Choose stream only for genuinely borderless forms — the legacy mainframe schedules and typewriter-era rating tables that draw columns with spaces alone — and never run it unconstrained on those. Always pass carrier-calibrated columns and table_areas from the manifest, because stream’s whitespace inference is exactly what fabricates the phantom column that shifts a deductible into the limit field. The safest production posture is the auto-selector: lattice first, stream with hints as the fallback, and a hard NoConfidentTable when both stay below the floor so the document is quarantined rather than trusted. That accuracy-scored routing, extended with memory-guarded page chunking and merged-cell consolidation for large binders, is developed in depth in Optimizing Camelot for Complex Insurance Tables. Whichever flavor wins, hand the recovered cells to Field Mapping Strategies for canonical ACORD normalization, and when a page turns out to have no grid at all, fall back to the pdfplumber-versus-PyMuPDF native-text path rather than forcing either flavor into a degraded state.

The flavor decision is part of a recovered value’s provenance, so persist it. Alongside each validated row, write the source PDF’s SHA-256 hash, the selected flavor, the line_scale or columns hints used, the parsing_report accuracy and whitespace scores, and the pinned Camelot and Ghostscript versions — all append-only. That lineage lets the Coverage Validation Rules engine cross-check a recovered limit against the bound policy, and it satisfies NAIC data-governance and state department-of-insurance examination requests by letting an examiner reconstruct precisely how a premium figure was derived from a specific page under a specific flavor and configuration. Because financial matrices frequently intersect policyholder identifiers, the recovered cells cross a tier boundary only under the logged transitions defined by Data Boundary Enforcement.

  • Lattice returns an empty table list on a clearly tabular page. Symptom: zero tables on a page you can see has a grid. Cause: hairline or anti-aliased rules Ghostscript does not surface as strokes. Fix: raise line_scale for that carrier in the manifest; only fall through to stream when no rules truly exist.
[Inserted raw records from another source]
(* ===== verification/Explorer.v ===== *)
(** * cmd/frg-web: the block explorer (main.go)

    The handlers take the address of a node from the request, with the
    default as fallback, dial it and forward the question.  [captureBlocks]
    polls the default node and keeps a history of heights in a bucket.  A
    handler's outcome has the addresses it dialled.  The page and the JSON of
    answers are not modelled; what [handleBlocks] writes once its stream is
    set up is in [Stream]. *)

From S2P Require Import Prelude GoBytes Errors Platform Hex Tx KV Denom Contract Wallet NetAddr Config Frontend WalletApi.
Import frontend.

Module explorer.

Definition maxBlockHistory : Z := 1000.
Definition maxWebBatchItems : Z := 1024.

(** ** Addresses *)

(** [strconv.ParseUint(port, 10, 16)] succeeds. *)
Definition validPort (port : bytes) : bool :=
  negb (isEmpty port) && denom.digitsOnly port && (denom.digits_value port <? two16).

Definition validateLoopbackAddr (addr : bytes) : res unit :=
  match netaddr.SplitHostPort addr with
  | None => failf "gRPC address must be loopback host:port"
  | Some (host, port) =>
    if negb (validPort port) then failf "gRPC address port is invalid" else
    if config.isLocalhost host then Ok tt else
    if netaddr.hostIsLoopback host then Ok tt else failf "gRPC address must be loopback"
  end.

Definition addrFromRequest (query : bytes -> bytes) (fallback : bytes) : res bytes :=
  let v := denom.TrimSpace (query (str "addr")) in
  if negb (isEmpty v) then let* _ := validateLoopbackAddr v in Ok v
  else let* _ := validateLoopbackAddr fallback in Ok fallback.

Definition TrimPrefix (s p : bytes) : bytes := default s (denom.strip_prefix p s).

Definition decodeHexBytes (s : bytes) : res bytes :=
  let cleaned := denom.TrimSpace s in
  let cleaned := TrimPrefix cleaned (str "0x") in
  let cleaned := TrimPrefix cleaned (str "0X") in
  if isEmpty cleaned then failf "hex payload is empty" else
  match hex_DecodeString cleaned with
  | None => failf "decode hex"
  | Some raw => Ok raw
  end.

(** ** The history *)
Record blockRecord : Type := mkRecord { Height : Z; StateRoot : bytes; Time : bytes }.

(** The bucket; its keys are the heights in twenty digits, so their order is that of the heights. *)
Record history : Type := mkHistory { blocks : gmap Z blockRecord; blockCount : Z }.

(** [cursor] is what the deleting loop visits: the bucket changes under its
    cursor, which bbolt leaves open. *)
Definition recordBlock (cursor : gmap Z blockRecord -> list Z) (h : history) (br : blockRecord) : history :=
  let blocks := <[Height br := br]> (blocks h) in
  let count := wrap64 (blockCount h + 1) in
  if count >? maxBlockHistory + 500 then
    let visited := take 500 (cursor blocks) in
    mkHistory (foldl (fun m k => delete k m) blocks visited) (wrap64 (count - zlen visited))
  else mkHistory blocks count.

(** One tick of [captureBlocks]: the last height seen and the history. *)
Definition captureTick (cursor : gmap Z blockRecord -> list Z) (last : Z) (h : history) (status : res frontend.Status) (now : bytes) : Z * history :=
  match status with
  | Ok resp =>
    if frontend.Height resp >? last then
      (frontend.Height resp, recordBlock cursor h (mkRecord (frontend.Height resp) (hex_EncodeToString (frontend.StateRoot resp)) now))
    else (last, h)
  | _ => (last, h)
  end.

(** [captureBlocks]: the node's status and the time at each tick. *)
Definition captureBlocks (cursor : gmap Z blockRecord -> list Z) (h : history) (ticks : list (res frontend.Status * bytes)) : Z * history :=
  foldl (fun '(last, h) '(st, now) => captureTick cursor last h st now) (0, h) ticks.

(** [handleBlocksHistory]: the newest first, a thousand at most. *)
Definition newerFirst (a b : Z * blockRecord) : Prop := fst b <= fst a.
#[export] Instance newerFirst_dec : RelDecision newerFirst.
Proof. intros a b. unfold newerFirst. apply _. Defined.

Definition blocksHistory (h : history) : list blockRecord :=
  map snd (take (Z.to_nat maxBlockHistory) (merge_sort newerFirst (map_to_list (blocks h)))).
(** ** Handlers *)
Class WebJson : Type :=
  { web_submitTx : bytes -> res bytes;            (* tx_hex of the body *)
    web_submitBatch : bytes -> res (list bytes) }. (* tx_hexes *)

Inductive content : Type :=
| CSubmitted (ok : bool) | CStatus (s : Status) (state_root_hex : bytes)
| CValidators (vs : list validatorEntry) (total_bond_frg total_bond : bytes)
| CMempool (es : list (bytes * bytes * Z)) | CAccount (a : accountResponse) | CStream | CHistory (l : list blockRecord) | CPage | CError.

Record answer : Type := mkAnswer { dialled : list bytes; submitted : list bytes; answered : res (Z * content) }.

Definition refuse (status : Z) : answer := mkAnswer [] [] (Ok (status, CError)).

Definition checked {A} (status : Z) (r : res A) (k : A -> answer) : answer :=
  match r with Ok a => k a | Err _ => refuse status | Panic => mkAnswer [] [] Panic end.

Section Handlers.
Context `{WebJson}.
Context (defaultAddr : bytes) (dial : bytes -> res Node) (h : history).
Implicit Types (r : walletapi.Request).

Definition method r (m : bytes) (k : answer) : answer :=
  if negb (bool_decide (walletapi.Method r = m)) then refuse walletapi.StatusMethodNotAllowed else k.

(** Dial, ask, answer: an error of either is a bad gateway. *)
Definition asking {A} (addr : bytes) (ask : Node -> res A) (k : A -> content) : answer :=
  mkAnswer [addr] []
    (match (let* n := dial addr in ask n) with
     | Ok a => Ok (walletapi.StatusOK, k a)
     | Err _ => Ok (walletapi.StatusBadGateway, CError)
     | Panic => Panic
     end).

(** [submitTx] and [submitBatch]: the messages are submitted once the node was dialled. *)
Definition submitting (addr : bytes) (raws : list bytes) (ask : Node -> res bool) : answer :=
  mkAnswer [addr] (if is_Ok (dial addr) then raws else []) (answered (asking addr ask CSubmitted)).

Definition handleIndex r : answer := method r (str "GET") (mkAnswer [] [] (Ok (walletapi.StatusOK, CPage))).

Definition handleSubmitTx r : answer :=
  method r (str "POST")
    (checked walletapi.StatusBadRequest
       (let* addr := addrFromRequest (walletapi.Query r) defaultAddr in
        let* txHex := web_submitTx (walletapi.Body r) in
        let* raw := decodeHexBytes txHex in
        Ok (addr, raw))
       (fun '(addr, raw) => submitting addr [raw] (fun n => SubmitTx n raw))).

Definition handleSubmitBatch r : answer :=
  method r (str "POST")
    (checked walletapi.StatusBadRequest
       (let* addr := addrFromRequest (walletapi.Query r) defaultAddr in
        let* txHexes := web_submitBatch (walletapi.Body r) in
        if zlen txHexes >? maxWebBatchItems then failf "batch item limit exceeded" else
        let* rawBatch := mapM decodeHexBytes txHexes in
        Ok (addr, rawBatch))
       (fun '(addr, rawBatch) => submitting addr rawBatch (fun n => SubmitBatch n rawBatch))).

(** The stream is opened; what follows depends on the node. *)
Definition handleBlocks r : answer :=
  method r (str "GET")
    (checked walletapi.StatusBadRequest (addrFromRequest (walletapi.Query r) defaultAddr) (fun addr =>
       asking addr (fun _ => Ok tt) (fun _ => CStream))).

Definition handleBlocksHistory r : answer :=
  method r (str "GET") (mkAnswer [] [] (Ok (walletapi.StatusOK, CHistory (blocksHistory h)))).

Definition handleStatus r : answer :=
  method r (str "GET")
    (checked walletapi.StatusBadRequest (addrFromRequest (walletapi.Query r) defaultAddr) (fun addr =>
       asking addr GetStatus (fun s => CStatus s (hex_EncodeToString (frontend.StateRoot s))))).

(** The sum of the bonds that are numbers. *)
Definition totalBond (vals : list Validator) : Z := sumZ (omap (fun v => denom.SetString (VBond v)) vals).

(** [totalBond.String()] *)
Definition showInt (z : Z) : bytes := if z <? 0 then str "-" ++ denom.big_String (- z) else denom.big_String z.

(** A nil entry would be dereferenced. *)
Definition derefAll {A} (l : list (option A)) : res (list A) :=
  mapM (fun x => match x with Some a => Ok a | None => Panic end) l.

Definition handleValidators r : answer :=
  method r (str "GET")
    (checked walletapi.StatusBadRequest (addrFromRequest (walletapi.Query r) defaultAddr) (fun addr =>
       asking addr (fun n => let* vs := ListValidators n in derefAll vs)
         (fun vs => CValidators (formatValidators (map Some vs)) (denom.FormatFRG (Some (totalBond vs))) (showInt (totalBond vs))))).

Definition handleMempool r : answer :=
  method r (str "GET")
    (checked walletapi.StatusBadRequest (addrFromRequest (walletapi.Query r) defaultAddr) (fun addr =>
       asking addr (fun n => let* es := ListMempool n in derefAll es)
         (fun es => CMempool (map (fun x => (hex_EncodeToString (Txid x), ESender x, ENonce x)) es)))).

Definition handleAccount r : answer :=
  method r (str "GET")
    (checked walletapi.StatusBadRequest
       (let* addr := addrFromRequest (walletapi.Query r) defaultAddr in
        let pubkeyHex := denom.TrimSpace (walletapi.Query r (str "pubkey")) in
        if isEmpty pubkeyHex then failf "missing pubkey query param" else
        let* pubkey := wallet.DecodePubKey pubkeyHex in
        Ok (addr, pubkey))
       (fun '(addr, pubkey) => asking addr (fun n => GetAccount n pubkey) (fun a => CAccount (formatAccount a)))).

Definition routes : list (bytes * (walletapi.Request -> answer)) :=
  [(str "/api/submit-tx", handleSubmitTx); (str "/api/submit-batch", handleSubmitBatch); (str "/api/blocks", handleBlocks);
   (str "/api/blocks-history", handleBlocksHistory);
   (str "/api/status", handleStatus); (str "/api/validators", handleValidators);
   (str "/api/mempool", handleMempool); (str "/api/account", handleAccount)].

(** A path that is none of these is the page. *)
Fixpoint dispatch (l : list (bytes * (walletapi.Request -> answer))) r : answer :=
  match l with
  | [] => handleIndex r
  | (p, h) :: l => if bool_decide (walletapi.Path r = p) then h r else dispatch l r
  end.

Definition serveHTTP r : answer := dispatch routes r.
End Handlers.

End explorer.

(** * frg-web: it dials loopback only, and its history stays bounded *)

Import frontend explorer.

(** ** Loopback *)

(** A dialled address: a port of this host's loopback interface, by name or
    as an IP literal of 127.0.0.0/8 or ::1. *)
Definition loopbackAddr (addr : bytes) : Prop :=
  exists host port,
    (addr = host ++ netaddr.colon :: port \/ addr = netaddr.lbrack :: host ++ netaddr.rbrack :: netaddr.colon :: port) /\
    denom.digitsOnly port = true /\ 0 <= denom.digits_value port < two16 /\
    (config.isLocalhost host = true \/
     exists ip, netaddr.ParseIP host = Some ip /\
       ((exists rest, ip = netaddr.v4InV6Prefix ++ 127 :: rest) \/ ip = replicate 15 0 ++ [1])).

Lemma hostIsLoopback_sound host :
  netaddr.hostIsLoopback host = true ->
  exists ip, netaddr.ParseIP host = Some ip /\ ((exists rest, ip = netaddr.v4InV6Prefix ++ 127 :: rest) \/ ip = replicate 15 0 ++ [1]).
Proof.
  unfold netaddr.hostIsLoopback. destruct (netaddr.ParseIP host) as [ip|]; [|done]. unfold netaddr.IsLoopback. intros Hl. exists ip. split; [done|].
  destruct (bool_decide (take 12 ip = _)) eqn:E; bsimp; [left|by right]. exists (drop 13 ip).
  rewrite <- (take_drop 12 ip) at 1. rewrite E. f_equal. by apply drop_S.
Qed.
  • Stream shifts a deductible into the limit column. Symptom: values are present but offset one cell right. Cause: whitespace inference split a multi-word label into a phantom column. Fix: pass explicit columns separators and a table_areas box from the manifest, and validate the recovered column count against the expected schema so a mismatch quarantines rather than persists.
  • A merged cell fragments into duplicate rows. Symptom: one logical row appears twice, one copy with a blank leading column. Cause: a vertically spanned “Total Insured Value” header emitted a continuation fragment. Fix: coalesce any row whose first column is empty into its predecessor before the schema gate, as covered in the optimizing guide.
  • A multi-line header wraps into a phantom header row. Symptom: the first data row is actually the second line of a wrapped header. Cause: split_text was off or the header spans two text rows. Fix: enable split_text=True and set the true header row count in the manifest so normalization aligns columns correctly.
  • Same PDF yields different tables across deploys. Symptom: a previously clean parse regresses with no code change. Cause: an unpinned Ghostscript or OpenCV bump altered line detection. Fix: pin the full native stack, record the versions in the audit log, and replay quarantined documents against the frozen versions to isolate the regression.